INPUT MATERIAL ▸
Lemma callProvider_delay (net : Net) (options : Options) (p op : string)
    (b : ToolBroker) (tr : Trace) :
  (delayIn tr <= delayIn (callProvider net options p op b tr).2
   /\ delayIn (callProvider net options p op b tr).2
      <= delayIn tr
         + (if (currentAttemptOf b p op <? maxRetriesOf options)%nat
            then 1000 * (2 ^ Z.of_nat (maxRetriesOf options - 1)
                         - 2 ^ Z.of_nat (currentAttemptOf b p op))
            else 0))%Z.
Proof.
  funelim (callProvider net options p op b tr); simpl.
  1-3: destruct (Nat.ltb_spec (currentAttemptOf b providerName operation)
                   (maxRetriesOf options)); [|lia];
       assert (2 ^ Z.of_nat (currentAttemptOf b providerName operation)
               <= 2 ^ Z.of_nat (maxRetriesOf options - 1))%Z
         by (apply Z.pow_le_mono_r; lia); lia.
  - destruct (Nat.ltb_spec (currentAttemptOf b providerName operation)
                (maxRetriesOf options)); [|lia].
    assert (2 ^ Z.of_nat (currentAttemptOf b providerName operation)
            <= 2 ^ Z.of_nat (maxRetriesOf options - 1))%Z
      by (apply Z.pow_le_mono_r; lia). lia.
  - rewrite currentAttemptOf_setRetry in H. simpl in H.
    destruct (Nat.ltb_spec (S (currentAttemptOf b providerName operation))
                (maxRetriesOf options)); [|lia].
    destruct (Nat.ltb_spec (currentAttemptOf b providerName operation)
                (maxRetriesOf options)); [|lia].
    replace (Z.of_nat (S (currentAttemptOf b providerName operation)))
      with (Z.succ (Z.of_nat (currentAttemptOf b providerName operation)))
      in H by lia.
    rewrite Z.pow_succ_r in H by lia.
    assert (0 < 2 ^ Z.of_nat (currentAttemptOf b providerName operation))%Z
      by (apply Z.pow_pos_nonneg; lia).
    lia.
  - destruct (Nat.ltb_spec (currentAttemptOf b providerName operation)
                (maxRetriesOf options)); [|lia].
    assert (2 ^ Z.of_nat (currentAttemptOf b providerName operation)
            <= 2 ^ Z.of_nat (maxRetriesOf options - 1))%Z
      by (apply Z.pow_le_mono_r; lia). lia.
Qed.

(** X9. When nothing that runs while the call is suspended lowers the
    counter of the pair, one call waits in backoff for less than
    1000 * 2^(maxRetries-1) milliseconds in all: under four seconds with the
    default budget of three. *)
Theorem backoff_is_bounded_unless_lowered (net : Net) (options : Options)
    (p op : string) (others : Others) (b : ToolBroker) (tr : Trace) :
  Forall (neverLowers p op) others ->
  (delayIn (callProviderAmid net options p op others b tr).2 - delayIn tr
   < 1000 * 2 ^ Z.of_nat (maxRetriesOf options - 1))%Z.
Proof.
  intros Hothers.
  pose proof (callProviderAmid_delay net options p op others b tr Hothers)
    as [_ Hd].
  assert (0 < 2 ^ Z.of_nat (currentAttemptOf b p op))%Z
    by (apply Z.pow_pos_nonneg; lia).
  assert (0 < 2 ^ Z.of_nat (maxRetriesOf options - 1))%Z
    by (apply Z.pow_pos_nonneg; lia).
  destruct (currentAttemptOf b p op <? maxRetriesOf options)%nat; lia.
Qed.

(** With a counter that is lowered meanwhile the bound fails: a call whose
    counter another [chat] call deletes during the first backoff waits one
    second, then again one second and two. *)
Lemma overlapped_call_waits_longer :
  delayIn (callProviderAmid (failing "boom") defaultOptions "openai" "chat"
             [nothingElse; anotherChatSucceeds] (initialBroker ["openai"]) []).2
  = 4000%Z.
Proof. vm_compute. reflexivity. Qed.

TASK ITEM ▸
All that belongs in your answer is the stretch of entries above from the line with "1000 * 2^(maxRetries-1)" through the line with "counter another [chat]", printed exactly.

RESPONSE TO THE TASK ▸
    1000 * 2^(maxRetries-1) milliseconds in all: under four seconds with the
    default budget of three. *)
Theorem backoff_is_bounded_unless_lowered (net : Net) (options : Options)
    (p op : string) (others : Others) (b : ToolBroker) (tr : Trace) :
  Forall (neverLowers p op) others ->
  (delayIn (callProviderAmid net options p op others b tr).2 - delayIn tr
   < 1000 * 2 ^ Z.of_nat (maxRetriesOf options - 1))%Z.
Proof.
  intros Hothers.
  pose proof (callProviderAmid_delay net options p op others b tr Hothers)
    as [_ Hd].
  assert (0 < 2 ^ Z.of_nat (currentAttemptOf b p op))%Z
    by (apply Z.pow_pos_nonneg; lia).
  assert (0 < 2 ^ Z.of_nat (maxRetriesOf options - 1))%Z
    by (apply Z.pow_pos_nonneg; lia).
  destruct (currentAttemptOf b p op <? maxRetriesOf options)%nat; lia.
Qed.

(** With a counter that is lowered meanwhile the bound fails: a call whose
    counter another [chat] call deletes during the first backoff waits one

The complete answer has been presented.